*** Opening Source material ***

(* ===== verification/AuthorCatalogSafety.v ===== *)
(** * What digests and keys of author catalogs bind

    A row digest binds the row and the whole scope of its catalog; the bucket of a
    key is a prefix of its digest; the key of a row carries the one author that may
    publish it. *)

From S2P Require Import Prelude Bytes Merkle CodePoints JsText JsNumber CanonicalJson CanonicalJsonTheory CanonicalJsonRoundtrip.
From S2P Require Import PlainJson WireScalars KaTransfer IriComponent AuthorLane AuthorCatalog AuthorCatalogTheory AuthorCatalogRows.

Open Scope Z_scope.

(** ** Digests *)

(** What is hashed for a text. *)
Definition domainInput (domain text : jsstr) : bytes := encodeUtf8 domain ++ encodeUtf8 text.

Lemma domainInput_inj domain s t : domainInput domain s = domainInput domain t -> encodeUtf8 s = encodeUtf8 t.
Proof. apply app_inv_head. Qed.

Abbreviation scopeDigestInput scope := (domainInput AUTHOR_CATALOG_SCOPE_DIGEST_DOMAIN_V1 (canonText scope)).

Abbreviation rowDigestInput scopeDigest row :=
  (domainInput AUTHOR_CATALOG_ROW_DIGEST_DOMAIN_V1 (canonText (rowDigestObject scopeDigest row))).

Definition keyObject (kaId : jsstr) : Json := JObject [(js "kaId", JString kaId)].

Abbreviation keyDigestInput kaId := (domainInput AUTHOR_CATALOG_KEY_DIGEST_DOMAIN_V1 (canonText (keyObject kaId))).

Section Digests.
Context (nfc : jsstr -> jsstr) (sha256 : bytes -> bytes).

Lemma digestWithDomain_Ok domain text d :
  digestWithDomain sha256 domain (encodeUtf8 text) = Ok d -> d = lowerHex (sha256 (domainInput domain text)).
Proof. unfold digestWithDomain. intros H%mapErr_Ok. unfold digestBytesToLowerHex in H. ok_inv. done. Qed.

Lemma digestWithDomain_32 domain text :
  (forall x, length (sha256 x) = 32%nat) ->
  digestWithDomain sha256 domain (encodeUtf8 text) = Ok (lowerHex (sha256 (domainInput domain text))).
Proof. intros Hlen. unfold digestWithDomain. by rewrite digestBytesToLowerHex_Ok. Qed.

Lemma scopeDigest_Ok v d :
  wfJson v -> computeAuthorCatalogScopeDigestV1 nfc sha256 v = Ok d ->
  d = lowerHex (sha256 (scopeDigestInput v)) /\
  canonicalizeJson v {| maxBytes := Some 2048; maxDepth := Some 1 |} = Ok (canonText v).
Proof.
  intros Hw H. unfold computeAuthorCatalogScopeDigestV1, canonicalizeAuthorCatalogScopeV1 in H.
  apply result_bind_Ok in H as (text & H & Hd%digestWithDomain_Ok). apply result_bind_Ok in H as (sc & _ & Hc%mapErr_Ok).
  pose proof Hc as (_ & _ & _ & _ & ->)%canonicalizeJson_Ok; [|done]. done.
Qed.

Lemma rowDigestObject_wf d v : wfJson v -> wfJson (rowDigestObject d v).
Proof.
  intros Hw. apply wfJson_object. split; [apply (bool_decide_unpack _); vm_compute; exact I|].
  constructor; [exact I|]. constructor; [exact Hw|constructor].
Qed.

Lemma rowDigest_Ok d v h :
  wfJson v -> computeAuthorCatalogRowDigestV1 nfc sha256 d v = Ok h ->
  h = lowerHex (sha256 (rowDigestInput d v)) /\
  canonicalizeJson (rowDigestObject d v) {| maxBytes := Some 4096; maxDepth := Some 3 |} = Ok (canonText (rowDigestObject d v)).
Proof.
  intros Hw H. unfold computeAuthorCatalogRowDigestV1 in H. apply result_bind_Ok in H as (d' & [[= <-] _]%catalogScalar_Ok & H).
  apply result_bind_Ok in H as (row & _ & H). apply result_bind_Ok in H as (text & Hc%mapErr_Ok & Hd%digestWithDomain_Ok).
  pose proof Hc as (_ & _ & _ & _ & ->)%canonicalizeJson_Ok; [|by apply rowDigestObject_wf]. done.
Qed.

Lemma rowDigestObject_normal d v :
  normal (rowDigestObject d v) = JObject [(js "catalogScopeDigest", JString d); (js "row", normal v)].
Proof. reflexivity. Qed.

Lemma row_of_normal v w r1 r2 :
  wfJson v -> wfJson w -> assertAuthorCatalogRowV1 nfc v = Ok r1 -> assertAuthorCatalogRowV1 nfc w = Ok r2 -> normal v = normal w -> r1 = r2.
Proof.
  intros Hv Hw H1 H2 E. destruct (assertRow_sound nfc v r1 Hv H1) as [V1 R1], (assertRow_sound nfc w r2 Hw H2) as [V2 R2].
  apply rowValue_normal in R1, R2. rewrite E in R1. pose proof (assertRow_complete nfc _ _ V1 R1). pose proof (assertRow_complete nfc _ _ V2 R2).
  congruence.
Qed.

Lemma scope_of_normal v w s1 s2 :
  wfJson v -> wfJson w -> assertAuthorCatalogScopeV1 nfc v = Ok s1 -> assertAuthorCatalogScopeV1 nfc w = Ok s2 -> normal v = normal w -> s1 = s2.
Proof.
  intros Hv Hw H1 H2 E. destruct (catalog_scope_roundtrip nfc v s1 Hv H1) as (_ & P1 & _), (catalog_scope_roundtrip nfc w s2 Hw H2) as (_ & P2 & _).
  assert (canonText v = canonText w) as Ec by (rewrite <- (canonText_normal v), <- (canonText_normal w), E by done; done). rewrite Ec in P1. congruence.
Qed.

Lemma rowDigest_binds sd1 sd2 row1 row2 h :
  wfJson row1 -> wfJson row2 ->
  computeAuthorCatalogRowDigestV1 nfc sha256 sd1 row1 = Ok h -> computeAuthorCatalogRowDigestV1 nfc sha256 sd2 row2 = Ok h ->
  (sd1 = sd2 /\ normal row1 = normal row2) \/ CollisionIn sha256 [rowDigestInput sd1 row1; rowDigestInput sd2 row2].
Proof.
  intros W1 W2 H1 H2. destruct (rowDigest_Ok _ _ _ W1 H1) as [E1 C1], (rowDigest_Ok _ _ _ W2 H2) as [E2 C2]. clear H1 H2.
  rewrite E1 in E2. apply lowerHex_inj in E2.
  destruct (hash_inj_or sha256 [rowDigestInput sd1 row1; rowDigestInput sd2 row2] (rowDigestInput sd1 row1) (rowDigestInput sd2 row2)) as [E|E];
    [left|right; left|exact E2| |right; exact E].
  left. apply domainInput_inj in E.
  pose proof (canonical_inj _ _ _ _ _ (rowDigestObject_wf _ _ W1) (rowDigestObject_wf _ _ W2) C1 C2 E) as En.
  rewrite !rowDigestObject_normal in En. injection En as -> ->. split; reflexivity.
Qed.

Lemma scopeDigest_binds scope1 scope2 h :
  wfJson scope1 -> wfJson scope2 ->
  computeAuthorCatalogScopeDigestV1 nfc sha256 scope1 = Ok h -> computeAuthorCatalogScopeDigestV1 nfc sha256 scope2 = Ok h ->
  normal scope1 = normal scope2 \/ CollisionIn sha256 [scopeDigestInput scope1; scopeDigestInput scope2].
Proof.
  intros W1 W2 H1 H2. destruct (scopeDigest_Ok _ _ W1 H1) as [E1 C1], (scopeDigest_Ok _ _ W2 H2) as [E2 C2]. clear H1 H2.
  rewrite E1 in E2. apply lowerHex_inj in E2.
  destruct (hash_inj_or sha256 [scopeDigestInput scope1; scopeDigestInput scope2] (scopeDigestInput scope1) (scopeDigestInput scope2)) as [E|E];
    [left|right; left|exact E2| |right; exact E].
  left. apply domainInput_inj in E. exact (canonical_inj _ _ _ _ _ W1 W2 C1 C2 E).
Qed.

*** Closing Source material ***

| Task instructions |
Word for word, restate the entries from the first line to the line that has "Proof. intros Hlen.", both included, and nothing else.

| Response area |
(* ===== verification/AuthorCatalogSafety.v ===== *)
(** * What digests and keys of author catalogs bind

    A row digest binds the row and the whole scope of its catalog; the bucket of a
    key is a prefix of its digest; the key of a row carries the one author that may
    publish it. *)

From S2P Require Import Prelude Bytes Merkle CodePoints JsText JsNumber CanonicalJson CanonicalJsonTheory CanonicalJsonRoundtrip.
From S2P Require Import PlainJson WireScalars KaTransfer IriComponent AuthorLane AuthorCatalog AuthorCatalogTheory AuthorCatalogRows.

Open Scope Z_scope.

(** ** Digests *)

(** What is hashed for a text. *)
Definition domainInput (domain text : jsstr) : bytes := encodeUtf8 domain ++ encodeUtf8 text.

Lemma domainInput_inj domain s t : domainInput domain s = domainInput domain t -> encodeUtf8 s = encodeUtf8 t.
Proof. apply app_inv_head. Qed.

Abbreviation scopeDigestInput scope := (domainInput AUTHOR_CATALOG_SCOPE_DIGEST_DOMAIN_V1 (canonText scope)).

Abbreviation rowDigestInput scopeDigest row :=
  (domainInput AUTHOR_CATALOG_ROW_DIGEST_DOMAIN_V1 (canonText (rowDigestObject scopeDigest row))).

Definition keyObject (kaId : jsstr) : Json := JObject [(js "kaId", JString kaId)].

Abbreviation keyDigestInput kaId := (domainInput AUTHOR_CATALOG_KEY_DIGEST_DOMAIN_V1 (canonText (keyObject kaId))).

Section Digests.
Context (nfc : jsstr -> jsstr) (sha256 : bytes -> bytes).

Lemma digestWithDomain_Ok domain text d :
  digestWithDomain sha256 domain (encodeUtf8 text) = Ok d -> d = lowerHex (sha256 (domainInput domain text)).
Proof. unfold digestWithDomain. intros H%mapErr_Ok. unfold digestBytesToLowerHex in H. ok_inv. done. Qed.

Lemma digestWithDomain_32 domain text :
  (forall x, length (sha256 x) = 32%nat) ->
  digestWithDomain sha256 domain (encodeUtf8 text) = Ok (lowerHex (sha256 (domainInput domain text))).
Proof. intros Hlen. unfold digestWithDomain. by rewrite digestBytesToLowerHex_Ok. Qed.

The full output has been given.